Instructions for the task. The requested output is every line from the one with "keeps sent (showCurrent" through the last line below, printed exactly.

Data for the task START

(** The geocoding service answers 500: the query for Lisboa ends with
    the button enabled and the loading indicator hidden. *)
Lemma submit_always_settles_witness :
  searchBtn_disabled
    (page (onSubmit Example.saoPaulo Example.geocodingDown
                    (forecastItem Example.saoPaulo) WithForecast
                    (Example.start "Lisboa")).2) = false
  /\ display
       (page (onSubmit Example.saoPaulo Example.geocodingDown
                       (forecastItem Example.saoPaulo) WithForecast
                       (Example.start "Lisboa")).2) loadingEl = display_none.
Proof.
  assert (H : trim (cityInput_value (page (Example.start "Lisboa"))) <> [])
    by (vm_compute; discriminate).
  destruct (submit_always_settles Example.saoPaulo Example.geocodingDown
              (forecastItem Example.saoPaulo) WithForecast
              (Example.start "Lisboa") H) as (_ & H1 & H2 & _).
  split; [exact H1|exact H2].
Defined.

(* ===================================================================== *)
(** ** The requests of one submission *)
(* ===================================================================== *)

Section Requests.

Variable rt : Runtime.
Variable net : Network.
Variable renderDay : JSValue -> nat -> Result ForecastRow.

(** The weather fetcher sends its one request, whatever comes back. *)
Lemma getWeatherData_sent (lat lon : JSValue) (w : World) :
  sent (getWeatherData net lat lon w).2 = sent w ++ [weatherRequest lat lon].
Proof.
  unfold getWeatherData. fold (weatherRequest lat lon).
  rewrite <- (fetch_sent net w). unfold bind at 1.
  destruct (fetch net (weatherRequest lat lon) w) as [[res|e] w'];
    [|reflexivity].
  cbn [snd]. unfold bind, lift, throw, ret. case_all; reflexivity.
Qed.

(** The resolver sends one request, or none when it refuses the name. *)
Lemma getCityCoordinates_sent_cases (cityName : jsstring) (w : World) :
  (exists encoded,
     sent (getCityCoordinates net cityName w).2
     = sent w ++ [geocodingRequest encoded])
  \/ (sent (getCityCoordinates net cityName w).2 = sent w
      /\ exists e, (getCityCoordinates net cityName w).1 = Throw e).
Proof.
  destruct (forallb isWhiteSpace cityName) eqn:Hblank.
  - right. unfold getCityCoordinates. rewrite blank_name, Hblank.
    split; [reflexivity|eexists; reflexivity].
  - destruct (encodeURIComponent cityName) as [encoded|e] eqn:Henc.
    + left. exists encoded. now apply getCityCoordinates_sent.
    + right. unfold getCityCoordinates. rewrite blank_name, Hblank.
      unfold bind at 1, lift at 1. rewrite Henc.
      split; [reflexivity|eexists; reflexivity].
Qed.

Lemma showCurrent_sent (rev : Revision) (cityData : Location)
    (weather : JSValue) :
  keeps sent (showCurrent rt rev cityData weather).
Proof. apply showCurrent_keeps; intros; apply modifyPage_sent. Qed.

(** After its request the forecast block only writes the page. *)
Lemma showForecast_sent (cityData : Location) (w : World) :
  sent (showForecast rt net renderDay cityData w).2
  = sent (get5DayForecast rt net (lat cityData) (lon cityData) w).2.
Proof.
  unfold showForecast. unfold bind at 1.
  destruct (get5DayForecast rt net (lat cityData) (lon cityData) w)
    as [[daily|e] w1]; [|reflexivity].
  cbn [snd]. unfold bind, lift, ret, setForecast5, modifyPage.
  case_all; reflexivity.
Qed.

Lemma forecastStep_sent (rev : Revision) (cityData : Location) (w : World) :
  sent (forecastStep rt net renderDay rev cityData w).2
  = sent w
    ++ match rev with
       | WithForecast =>
         [forecastRequest (lat cityData) (lon cityData)
            (slice0 10 (toISOString (clock w)))
            (slice0 10 (toISOString
               (setDate (rt_LocalTZA rt) (clock w)
                        (getDate (rt_LocalTZA rt) (clock w) + 4)%Z)))]
       | CurrentOnly => []
       end.
Proof.
  destruct rev; [symmetry; apply app_nil_r|].
  rewrite <- (get5DayForecast_request rt net), <- showForecast_sent.
  unfold forecastStep, tryCatch, ret.
  destruct (showForecast rt net renderDay cityData w) as [[[]|e] w'];
    reflexivity.
Qed.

Data for the task END

Result.
  keeps sent (showCurrent rt rev cityData weather).
Proof. apply showCurrent_keeps; intros; apply modifyPage_sent. Qed.

(** After its request the forecast block only writes the page. *)
Lemma showForecast_sent (cityData : Location) (w : World) :
  sent (showForecast rt net renderDay cityData w).2
  = sent (get5DayForecast rt net (lat cityData) (lon cityData) w).2.
Proof.
  unfold showForecast. unfold bind at 1.
  destruct (get5DayForecast rt net (lat cityData) (lon cityData) w)
    as [[daily|e] w1]; [|reflexivity].
  cbn [snd]. unfold bind, lift, ret, setForecast5, modifyPage.
  case_all; reflexivity.
Qed.

Lemma forecastStep_sent (rev : Revision) (cityData : Location) (w : World) :
  sent (forecastStep rt net renderDay rev cityData w).2
  = sent w
    ++ match rev with
       | WithForecast =>
         [forecastRequest (lat cityData) (lon cityData)
            (slice0 10 (toISOString (clock w)))
            (slice0 10 (toISOString
               (setDate (rt_LocalTZA rt) (clock w)
                        (getDate (rt_LocalTZA rt) (clock w) + 4)%Z)))]
       | CurrentOnly => []
       end.
Proof.
  destruct rev; [symmetry; apply app_nil_r|].
  rewrite <- (get5DayForecast_request rt net), <- showForecast_sent.
  unfold forecastStep, tryCatch, ret.
  destruct (showForecast rt net renderDay cityData w) as [[[]|e] w'];
    reflexivity.
Qed.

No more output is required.